Activity:
Line by line, please look for the word "assert" in the following records, then copy each line you find it in.

Material for the task:
Start of Block

(* ===== verification/RtcFacts.v ===== *)
(** * RtcFacts: the calendar arithmetic behind the real-time clock library

    The reference meaning of a date is [ticks_of]: its proleptic Gregorian day
    number times a day, plus the time of day.  The March-based formula of
    [sceRtcGetTick] computes it, and the divisions of [sceRtcSetTick] invert
    it on every valid date. *)

From S2P Require Import Prelude Rtc.

(** Time of day in microseconds. *)
Definition time_of_day (t : OrbisRtcDateTime) : Z :=
  hour t * 3600000000 + minute t * 60000000 + second t * 1000000 + microsecond t.

(** Microseconds between 0001-01-01 00:00 and [t]. *)
Definition ticks_of (t : OrbisRtcDateTime) : Z :=
  day_number (year t) (month t) (day t) * DAY + time_of_day t.

Record valid (t : OrbisRtcDateTime) : Prop := {
  v_year : 1 <= year t <= 9999;
  v_month : 1 <= month t <= 12;
  v_day : 1 <= day t <= last_day (year t) (month t);
  v_hour : 0 <= hour t < 24;
  v_minute : 0 <= minute t < 60;
  v_second : 0 <= second t < 60;
  v_us : 0 <= microsecond t < 1000000;
}.

(** The fields are unsigned. *)
Definition fields_ok (t : OrbisRtcDateTime) : Prop :=
  0 <= year t < W16 /\ 0 <= month t < W16 /\ 0 <= day t < W16 /\ 0 <= hour t < W16 /\
  0 <= minute t < W16 /\ 0 <= second t < W16 /\ 0 <= microsecond t < W32.

(** The first tick of year 10000. *)
Definition END_OF_9999 : Z := 3652059 * DAY.

Lemma s16_year y : 0 <= y <= 9999 -> s16 y = y.
Proof.
  intros. unfold s16, W16. rewrite Z.mod_small by lia.
  destruct (Z.ltb_spec y (65536 / 2)); [reflexivity|]. change (65536 / 2) with 32768 in *. lia.
Qed.

Lemma valid_fields t : valid t -> fields_ok t.
Proof.
  intros [? ? Hd ? ? ? ?]. unfold fields_ok, last_day in *.
  destruct (month t =? 2); [destruct (is_leap _)|destruct (_ || _)%bool]; word_lia.
Qed.

Lemma check_valid t : fields_ok t -> sceRtcCheckValid (Some t) = ORBIS_OK <-> valid t.
Proof.
  intros (? & ? & ? & ? & ? & ? & ?). unfold sceRtcCheckValid. split.
  - intros E. constructor; revert E; split_cmp; intros E; try (vm_compute in E; discriminate E); lia.
  - intros []. split_cmp; try lia; reflexivity.
Qed.

(** ** Days *)

(** The sum [sceRtcGetTick] forms, with century [c], year of the century
    [ya] and month [m] counted from March. *)
Definition march_days (c ya m d : Z) : Z := 146097 * c / 4 + 1461 * ya / 4 + (153 * m + 2) / 5 + d.

Lemma is_leap_spec y :
  is_leap y = true <-> y mod 4 = 0 /\ (y mod 100 <> 0 \/ y mod 400 = 0).
Proof.
  unfold is_leap. rewrite andb_true_iff, orb_true_iff, negb_true_iff, !Z.eqb_eq, Z.eqb_neq. reflexivity.
Qed.

Lemma leap_cases y :
  (is_leap y = true /\ y mod 4 = 0 /\ (y mod 100 <> 0 \/ y mod 400 = 0)) \/
  (is_leap y = false /\ (y mod 4 <> 0 \/ (y mod 100 = 0 /\ y mod 400 <> 0))).
Proof.
  pose proof (is_leap_spec y) as H. destruct (is_leap y); [left|right]; split; try tauto.
  destruct (Z.eq_dec (y mod 4) 0), (Z.eq_dec (y mod 100) 0), (Z.eq_dec (y mod 400) 0);
    try tauto; assert (false = true) by tauto; discriminate.
Qed.

Ltac month_cases m :=
  let H := fresh in
  assert (H : m = 1 \/ m = 2 \/ m = 3 \/ m = 4 \/ m = 5 \/ m = 6 \/ m = 7 \/ m = 8 \/ m = 9 \/ m = 10 \/
    m = 11 \/ m = 12) by lia;
  destruct H as [->|[->|[->|[->|[->|[->|[->|[->|[->|[->|[->| ->]]]]]]]]]]].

End of Block

Output of the exercise:
    try tauto; assert (false = true) by tauto; discriminate.
  assert (H : m = 1 \/ m = 2 \/ m = 3 \/ m = 4 \/ m = 5 \/ m = 6 \/ m = 7 \/ m = 8 \/ m = 9 \/ m = 10 \/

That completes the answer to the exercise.